» EXERCISE
Keep only the lines that hold the string "VirtualMachine", filtering out the rest of the entries below.

● ● ● ● ● ● ●

(** The table keeps its machines, and a machine its number. *)
Definition numbered (m : T Vm.VirtualMachine) (id : string) : Prop :=
  ∃ v, rows m !! id = Some v ∧ is_Some (Vm.vm_oneVmId v).
Definition keeps_numbers (m m' : T Vm.VirtualMachine) : Prop :=
  ∀ k v, rows m !! k = Some v → ∃ v', rows m' !! k = Some v' ∧ (is_Some (Vm.vm_oneVmId v) → is_Some (Vm.vm_oneVmId v')).
#[local] Instance numbers_refl : Reflexive keeps_numbers.
Proof. intros m k v Hv. by exists v. Qed.
#[local] Instance numbers_trans : Transitive keeps_numbers.
Proof.
  intros m1 m2 m3 H12 H23 k v Hv. destruct (H12 _ _ Hv) as (v2 & E2 & Hn2).
  destruct (H23 _ _ E2) as (v3 & E3 & Hn3). exists v3. by auto.
Qed.
Lemma numbered_kept m m' id : keeps_numbers m m' → numbered m id → numbered m' id.
Proof. intros Hk (v & Hv & Hn). destruct (Hk _ _ Hv) as (v' & Hv' & Hn'). exists v'. by auto. Qed.
Lemma update_numbers p f (m : T Vm.VirtualMachine) :
  (∀ v, is_Some (Vm.vm_oneVmId v) → is_Some (Vm.vm_oneVmId (f v))) → keeps_numbers m (update_where p f m).
Proof.
  intros Hf k v Hv. rewrite rows_update_where, Hv. cbn. eexists. split; [done|].
  by case_match; [apply Hf|].
Qed.

(** From the instant [t] on, the locks of all machines but those in [ex] stay,
    no creation starts, and none instantiates a machine. *)
Record steady (ex : list string) (t : Z) (s s' : St) : Prop := {
  st_numbers : keeps_numbers (machines s) (machines s');
  st_creating : creating s' = creating s;
  st_instances : instantiated s' = instantiated s;
  st_locks u id : t <= u → uuid_match id = true → id ∉ ex →
    r_look (redis s') u (lock_key id) = r_look (redis s) u (lock_key id);
}.
#[local] Instance steady_refl ex t : Reflexive (steady ex t).
Proof. by intros s. Qed.
#[local] Instance steady_trans ex t : Transitive (steady ex t).
Proof.
  intros s1 s2 s3 [N1 C1 I1 L1] [N2 C2 I2 L2]. split; [by etransitivity|congruence|congruence|].
  intros u id Hu Hid Hex. by rewrite L2, L1.
Qed.
Abbreviation calm ex t m := (preserves (steady ex t) m).

Lemma calm_modify ex t (f : St → St) :
  (∀ s, machines (f s) = machines s) → (∀ s, creating (f s) = creating s) →
  (∀ s, instantiated (f s) = instantiated s) → (∀ s, redis (f s) = redis s) → calm ex t (modify f).
Proof.
  intros Hm Hc Hi Hr. apply preserves_modify. intros s. split; [by rewrite Hm|done|done|].
  intros. by rewrite Hr.
Qed.
Lemma calm_update ex t id st ip one user : calm ex t (update_vm_status t id st ip one user).
Proof.
  apply preserves_modify. intros s. split; [|done..]. apply update_numbers.
  intros v Hv. cbn. destruct one; [by eauto|done].
Qed.
Lemma calm_record ex t id : calm ex t (delete_vm_record t id).
Proof. apply preserves_modify. intros s. split; [|done..]. by apply update_numbers. Qed.
Lemma calm_cache ex t id st ip : calm ex t (_cache_vm_status t id st ip).
Proof.
  apply preserves_modify. intros s. split; [done..|]. intros u x Hu Hx _. cbn.
  pose proof (lock_not_status x id Hx). pose proof (lock_not_ip x id Hx).
  case_match; rewrite !look_set_ex by done; by rewrite !decide_False.
Qed.
Lemma calm_uncache ex t id : calm ex t (_delete_vm_cache id).
Proof.
  apply preserves_modify. intros s. split; [done..|]. intros u x Hu Hx _. cbn.
  pose proof (lock_not_status x id Hx). pose proof (lock_not_ip x id Hx).
  rewrite look_del, decide_False; [done|]. intros [?|?%list_elem_of_singleton]%elem_of_cons; by simplify_eq.
Qed.
Lemma calm_release ex t id : id ∈ ex → calm ex t (release id).
Proof.
  intros Hin. apply preserves_modify. intros s. split; [done..|]. intros u x Hu Hx Hex. cbn.
  rewrite look_del, decide_False; [done|]. intros ->%list_elem_of_singleton%lock_key_inj. done.
Qed.
Lemma steady_when ex t b (m : M St unit) : calm ex t m → calm ex t (when b m).
Proof. intros Hm. destruct b; [done|apply preserves_ret, _]. Qed.
Lemma calm_ask ex t r : calm ex t (ask r).
Proof. by apply calm_modify. Qed.
Lemma calm_report ex t r : calm ex t (_publish_status r).
Proof. by apply calm_modify. Qed.
Lemma calm_stale ex t f ids : calm ex t (delete_stale f ids).
Proof.
  induction ids as [|i ids IH]; cbn; [apply preserves_ret, _|]. apply preserves_bind; [apply _|apply calm_ask|intros _].
  destruct (f i); [done|apply preserves_ret, _].
Qed.
Create HintDb calm.
#[local] Hint Resolve calm_update calm_record calm_cache calm_uncache steady_when calm_ask calm_report calm_stale : calm.
Ltac calm := repeat first
  [ progress intros | apply preserves_bind; [apply _|..] | by apply preserves_ret, _ | by apply preserves_gets, _
  | by apply preserves_throw, _ | by apply calm_modify | by auto with calm | apply steady_when | case_match ].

● ● ● ● ● ● ●

» RESULT BELOW
Definition numbered (m : T Vm.VirtualMachine) (id : string) : Prop :=
Definition keeps_numbers (m m' : T Vm.VirtualMachine) : Prop :=
Lemma update_numbers p f (m : T Vm.VirtualMachine) :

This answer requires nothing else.